(* ===== verification/Json.v ===== *)
(** * encoding/json, as far as the code uses it

    [parse] is the syntax [json.Unmarshal] accepts (RFC 8259 with Go's limit
    of 10000 nested values), producing a tree that keeps the order of the
    members and the text of the numbers: what a number means depends on the Go
    type it is decoded into.  Strings are unquoted as Go does, invalid UTF-8
    and lone surrogates turning into U+FFFD. *)
From S2P Require Import Prelude GoStrings Strconv.
From Stdlib Require Import Ascii Floats.SpecFloat.

#[warnings="-register-all"]
Inductive json : Type :=
| JNull
| JBool (b : bool)
| JNum (literal : string)
| JStr (s : string)
| JArr (elements : list json)
| JObj (members : list (string * json)).

(** ** UTF-8 *)
Definition cont (lo hi : nat) (a : ascii) : bool := (lo <=? byte_of a) && (byte_of a <=? hi).

(** What a first byte announces: the length of the encoding ([0]: none starts
    with it) and the range of its second byte. *)
Definition lead (a : ascii) : nat * nat * nat :=
  let x := byte_of a in
  if x <? 128 then (1, 0, 0)
  else if x <? 194 then (0, 0, 0)
  else if x <? 224 then (2, 128, 191)
  else if x =? 224 then (3, 160, 191)
  else if x =? 237 then (3, 128, 159)
  else if x <? 240 then (3, 128, 191)
  else if x =? 240 then (4, 144, 191)
  else if x <? 244 then (4, 128, 191)
  else if x =? 244 then (4, 128, 143)
  else (0, 0, 0).

(** The length of the valid encoding [s] starts with, [0] if there is none. *)
Definition rune_len (s : string) : nat :=
  match s with
  | "" => 0
  | String a r =>
      let '(n, lo, hi) := lead a in
      if n <=? 1 then n
      else match r with
      | "" => 0
      | String b r1 =>
          if negb (cont lo hi b) then 0
          else if n =? 2 then 2
          else match r1 with
          | "" => 0
          | String c r2 =>
              if negb (cont 128 191 c) then 0
              else if n =? 3 then 3
              else match r2 with
              | "" => 0
              | String d _ => if cont 128 191 d then 4 else 0
              end
          end
      end
  end.

Definition byte_chr (n : Z) : ascii := ascii_of_nat (Z.to_nat n).

(** [utf8.AppendRune] for a scalar value. *)
Definition encode_rune (r : Z) : string :=
  let tail sh := byte_chr (128 + Z.land (Z.shiftr r sh) 63)%Z in
  (if r <? 128 then chr (byte_chr r)
   else if r <? 2048 then String (byte_chr (192 + Z.shiftr r 6)) (chr (tail 0))
   else if r <? 65536 then
     String (byte_chr (224 + Z.shiftr r 12)) (String (tail 6) (chr (tail 0)))
   else String (byte_chr (240 + Z.shiftr r 18)) (String (tail 12) (String (tail 6) (chr (tail 0)))))%Z.

Definition RuneError : Z := 65533.

(** ** Strings *)
Definition hex_val (a : ascii) : option Z :=
  let x := Z.of_nat (byte_of a) in
  (if (48 <=? x) && (x <=? 57) then Some (x - 48)
   else if (97 <=? x) && (x <=? 102) then Some (x - 87)
   else if (65 <=? x) && (x <=? 70) then Some (x - 55)
   else None)%Z.

(** The four hex digits of a [\u] escape, and the rest. *)
Definition hex4 (s : string) : option (Z * string) :=
  match s with
  | String a (String b (String c (String d r))) =>
      match hex_val a, hex_val b, hex_val c, hex_val d with
      | Some a, Some b, Some c, Some d => Some ((a * 4096 + b * 256 + c * 16 + d)%Z, r)
      | _, _, _, _ => None
      end
  | _ => None
  end.

(** The second half of a surrogate pair: the rune and the rest after it. *)
Definition low_surrogate (hi : Z) (s : string) : option (Z * string) :=
  match s with
  | String b (String u r) =>
      if Ascii.eqb b backslash && Ascii.eqb u "u" then
        match hex4 r with
        | Some (lo, r') =>
            if ((hi <? 0xDC00) && (0xDC00 <=? lo) && (lo <? 0xE000))%Z
            then Some ((65536 + (hi - 0xD800) * 1024 + (lo - 0xDC00))%Z, r')
            else None
        | None => None
        end
      else None
  | _ => None
  end.

Definition escape_char (a : ascii) : option ascii :=
  if Ascii.eqb a dquote || Ascii.eqb a backslash || Ascii.eqb a "/" then Some a
  else if Ascii.eqb a "b" then Some "008"%char
  else if Ascii.eqb a "f" then Some "012"%char
  else if Ascii.eqb a "n" then Some "010"%char
  else if Ascii.eqb a "r" then Some "013"%char
  else if Ascii.eqb a "t" then Some "009"%char
  else None.

Definition prepend (p : string) (r : option (string * string)) : option (string * string) :=
  match r with Some (v, rest) => Some (p ^^ v, rest) | None => None end.

(** The text after an opening quote: its value and what follows the closing
    quote.  [fuel] above the length is enough. *)
Fixpoint parse_string (fuel : nat) (s : string) : option (string * string) :=
  match fuel, s with
  | S f, String a r =>
      if Ascii.eqb a dquote then Some ("", r)
      else if byte_of a <? 32 then None
      else if Ascii.eqb a backslash then
        match r with
        | "" => None
        | String e r1 =>
            if Ascii.eqb e "u" then
              match hex4 r1 with
              | None => None
              | Some (u, r2) =>
                  if ((0xD800 <=? u) && (u <? 0xE000))%Z then
                    match low_surrogate u r2 with
                    | Some (rune, r3) => prepend (encode_rune rune) (parse_string f r3)
                    | None => prepend (encode_rune RuneError) (parse_string f r2)
                    end
                  else prepend (encode_rune u) (parse_string f r2)
              end
            else match escape_char e with
                 | Some c => prepend (chr c) (parse_string f r1)
                 | None => None
                 end
        end
      else match rune_len s with
           | O => prepend (encode_rune RuneError) (parse_string f r)
           | n => prepend (take_str n s) (parse_string f (drop_str n s))
           end
  | _, _ => None
  end.

(** ** Numbers *)
Definition is_digit_char (a : ascii) : bool := (48 <=? byte_of a) && (byte_of a <=? 57).

Fixpoint take_digits (s : string) : string * string :=
  match s with
  | String a r =>
      if is_digit_char a then let '(d, r') := take_digits r in (String a d, r') else ("", s)
  | "" => ("", "")
  end.

(** [. digits], when there is a dot. *)
Definition take_frac (s : string) : option (string * string) :=
  match s with
  | String "." r =>
      match take_digits r with ("", _) => None | (d, r') => Some (String "." d, r') end
  | _ => Some ("", s)
  end.

Definition take_exp (s : string) : option (string * string) :=
  match s with
  | String e r =>
      if Ascii.eqb e "e" || Ascii.eqb e "E" then
        let '(sign, r1) := match r with
          | String c r' => if Ascii.eqb c "+" || Ascii.eqb c "-" then (chr c, r') else ("", r)
          | "" => ("", r)
          end in
        match take_digits r1 with ("", _) => None | (d, r') => Some (String e (sign ^^ d), r') end
      else Some ("", s)
  | "" => Some ("", s)
  end.

Definition take_int (s : string) : option (string * string) :=
  match s with
  | String "0" r => Some ("0", r)
  | _ => match take_digits s with ("", _) => None | (d, r) => Some (d, r) end
  end.

Definition parse_number (s : string) : option (string * string) :=
  let '(sign, s1) := match s with String "-" r => ("-", r) | _ => ("", s) end in
  '(i, s2) ← take_int s1;
  '(f, s3) ← take_frac s2;
  '(e, s4) ← take_exp s3;
  Some (sign ^^ i ^^ f ^^ e, s4).

(** ** Values *)
Definition is_ws (a : ascii) : bool :=
  Ascii.eqb a " " || Ascii.eqb a "009" || Ascii.eqb a "010" || Ascii.eqb a "013".

Fixpoint skip_ws (s : string) : string :=
  match s with
  | String a r => if is_ws a then skip_ws r else s
  | "" => ""
  end.

Definition maxNestingDepth : N := 10000.

(** [depth] counts the arrays and objects around the value. *)
Fixpoint parse_value (fuel : nat) (depth : N) (s : string) : option (json * string) :=
  match fuel with
  | O => None
  | S f =>
      match skip_ws s with
      | "" => None
      | String a r =>
          if Ascii.eqb a "{" then
            if (maxNestingDepth <=? depth)%N then None
            else match strip "}" (skip_ws r) with
                 | Some r' => Some (JObj [], r')
                 | None => '(ms, rest) ← parse_members f (depth + 1) r; Some (JObj ms, rest)
                 end
          else if Ascii.eqb a "[" then
            if (maxNestingDepth <=? depth)%N then None
            else match strip "]" (skip_ws r) with
                 | Some r' => Some (JArr [], r')
                 | None => '(es, rest) ← parse_elements f (depth + 1) r; Some (JArr es, rest)
                 end
          else if Ascii.eqb a dquote then
            '(v, rest) ← parse_string (S (String.length r)) r; Some (JStr v, rest)
          else match strip "true" (String a r), strip "false" (String a r), strip "null" (String a r) with
               | Some rest, _, _ => Some (JBool true, rest)
               | _, Some rest, _ => Some (JBool false, rest)
               | _, _, Some rest => Some (JNull, rest)
               | _, _, _ => '(lit, rest) ← parse_number (String a r); Some (JNum lit, rest)
               end
      end
  end
with parse_elements (fuel : nat) (depth : N) (s : string) : option (list json * string) :=
  match fuel with
  | O => None
  | S f =>
      '(v, r) ← parse_value f depth s;
      match skip_ws r with
      | String "," r' => '(vs, rest) ← parse_elements f depth r'; Some (v :: vs, rest)
      | String "]" r' => Some ([v], r')
      | _ => None
      end
  end
with parse_members (fuel : nat) (depth : N) (s : string) : option (list (string * json) * string) :=
  match fuel with
  | O => None
  | S f =>
      match skip_ws s with
      | String q r =>
          if negb (Ascii.eqb q dquote) then None
          else
            '(k, r1) ← parse_string (S (String.length r)) r;
            match skip_ws r1 with
            | String ":" r2 =>
                '(v, r3) ← parse_value f depth r2;
                match skip_ws r3 with
                | String "," r' => '(ms, rest) ← parse_members f depth r'; Some ((k, v) :: ms, rest)
                | String "}" r' => Some ([(k, v)], r')
                | _ => None
                end
            | _ => None
            end
      | "" => None
      end
  end.

Definition parse (s : string) : option json :=
  '(v, rest) ← parse_value (2 * String.length s + 2) 0 s;
  match skip_ws rest with "" => Some v | _ => None end.

(** ** Decoding into [map[string]any] *)

(** Every number of the value fits a float64. *)
Fixpoint numbers_ok (v : json) : bool :=
  match v with
  | JNum lit => match (ParseFloat lit).2 with None => true | Some _ => false end
  | JArr es => forallb numbers_ok es
  | JObj ms => forallb (fun kv => numbers_ok kv.2) ms
  | _ => true
  end.

(** A repeated name keeps its last value. *)
Definition object_map (ms : list (string * json)) : gmap string json := list_to_map (rev ms).

(** [var m map[string]any; json.Unmarshal(raw, &m)]: [null] leaves the map
    nil, any other non-object is a type error. *)
Definition Unmarshal_map (raw : string) : result (gmap string json) :=
  match parse raw with
  | None => Err (Fresh "invalid JSON")
  | Some v =>
      if negb (numbers_ok v) then Err (Fresh "json: cannot unmarshal number into Go value of type float64")
      else match v with
           | JNull => Ok ∅
           | JObj ms => Ok (object_map ms)
           | _ => Err (Fresh "json: cannot unmarshal into Go value of type map[string]interface {}")
           end
  end.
#####
## Exercise
Within the material above, extract exactly the lines that start at the line containing "s3) ← take_frac s2;" and stop after the line containing "Fixpoint skip_ws (s", and only those.

## Task answer
  '(f, s3) ← take_frac s2;
  '(e, s4) ← take_exp s3;
  Some (sign ^^ i ^^ f ^^ e, s4).

(** ** Values *)
Definition is_ws (a : ascii) : bool :=
  Ascii.eqb a " " || Ascii.eqb a "009" || Ascii.eqb a "010" || Ascii.eqb a "013".

Fixpoint skip_ws (s : string) : string :=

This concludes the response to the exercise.